Swimming with giants
In addition to gracing the reef 12 months a year, Ningaloo’s manta rays differ from those in other locations in that they inhabit the ocean’s shallows, as well as the deeper waters more typical of mantas.
For travellers, this means easier access to the beautiful creatures: simply climb aboard Utopia – McGregor’s reef-friendly vessel – and set off into the aqua waters of Coral Bay, no scuba licence required. After a gentle snorkel across some of Ningaloo’s vibrant coral gardens, the boat will steer north to deeper environs (still no more than six metres), to predetermined coordinates given by the pilots of search planes overhead. As well as manta rays, you may see dugongs and dolphins, before jumping in for a swim with the graceful giants.
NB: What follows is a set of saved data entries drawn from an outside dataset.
Lemma list_insert_after_run m node p n :
  is_cell m node -> is_cell m n -> get_next m p = Some n -> node <> p -> node <> n ->
  exists m', list_insert_after m p node = Some m' /\ inserted m m' node p n.
Proof.
  intros Hx Hn Hp N1 N2. pose proof (is_cell_get_next _ _ _ Hp). unfold list_insert_after.
  store_step. trace_stores. rewrite Hp. cbn [mbind option_bind]. store_step. trace_stores. zdec.
  rewrite Hp. cbn [mbind option_bind]. repeat store_step. eexists. split; [done|].
  split; intros; trace_stores; repeat zcase; (done || congruence).
Qed.

Lemma __list_del_entry_run m e p n :
  get_prev m e = Some p -> get_next m e = Some n -> is_cell m p -> is_cell m n ->
  exists m', __list_del_entry m e = Some m' /\ joined m m' p n.
Proof.
  intros Hp Hn Cp Cn. unfold __list_del_entry, __list_del. rewrite Hp, Hn. cbn [mbind option_bind].
  repeat store_step. eexists. split; [done|]. split; intros; trace_stores; done.
Qed.

Lemma list_remove_run m e p n :
  get_prev m e = Some p -> get_next m e = Some n -> is_cell m p -> is_cell m n -> e <> p ->
  exists m', list_remove m e = Some m' /\ joined m m' p n.
Proof.
  intros Hp Hn Cp Cn N. unfold list_remove. rewrite Hp, Hn. cbn [mbind option_bind].
  store_step. trace_stores. rewrite Hp. zdec. rewrite Hn. cbn [mbind option_bind].
  store_step. eexists. split; [done|]. split; intros; trace_stores; done.
Qed.

Lemma seg_app m p l1 x l2 q : seg m p (l1 ++ x :: l2) q <-> seg m p l1 x /\ seg m x l2 q.
Proof. revert p. induction l1 as [|y l1 IH]; intros p; simpl; [done|]. rewrite IH. tauto. Qed.

Lemma seg_frame m m' p l q :
  (forall x, x ∈ p :: l -> get_next m' x = get_next m x) ->
  (forall x, x ∈ l ++ [q] -> get_prev m' x = get_prev m x) ->
  seg m p l q -> seg m' p l q.
Proof.
  revert p. induction l as [|y l IH]; intros p Hn Hp; simpl in *; unfold link.
  - rewrite Hn, Hp by set_solver. done.
  - rewrite Hn, Hp by set_solver. intros [L S]. split; [done|].
    apply IH; intros; [apply Hn|apply Hp|done]; set_solver.
Qed.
“We want to show people two very different habitats within the reef and just how diverse it is in what is quite a small space,” explains McGregor. “We want to show what makes the Ningaloo Coast a UNESCO site.”
Guests can also expect to cruise through the reef’s shallow sand flats where turtles and tiger sharks are also regularly spotted.
Despite the fact that this is a tourism experience, McGregor is quick to point out that the highest priority remains the wellbeing of the rays, and the reef. “One of the great things about Ningaloo is that in WA we have strict environmental and operational restrictions,” he says. “Every visitor can expect a really high-quality wildlife experience as a result.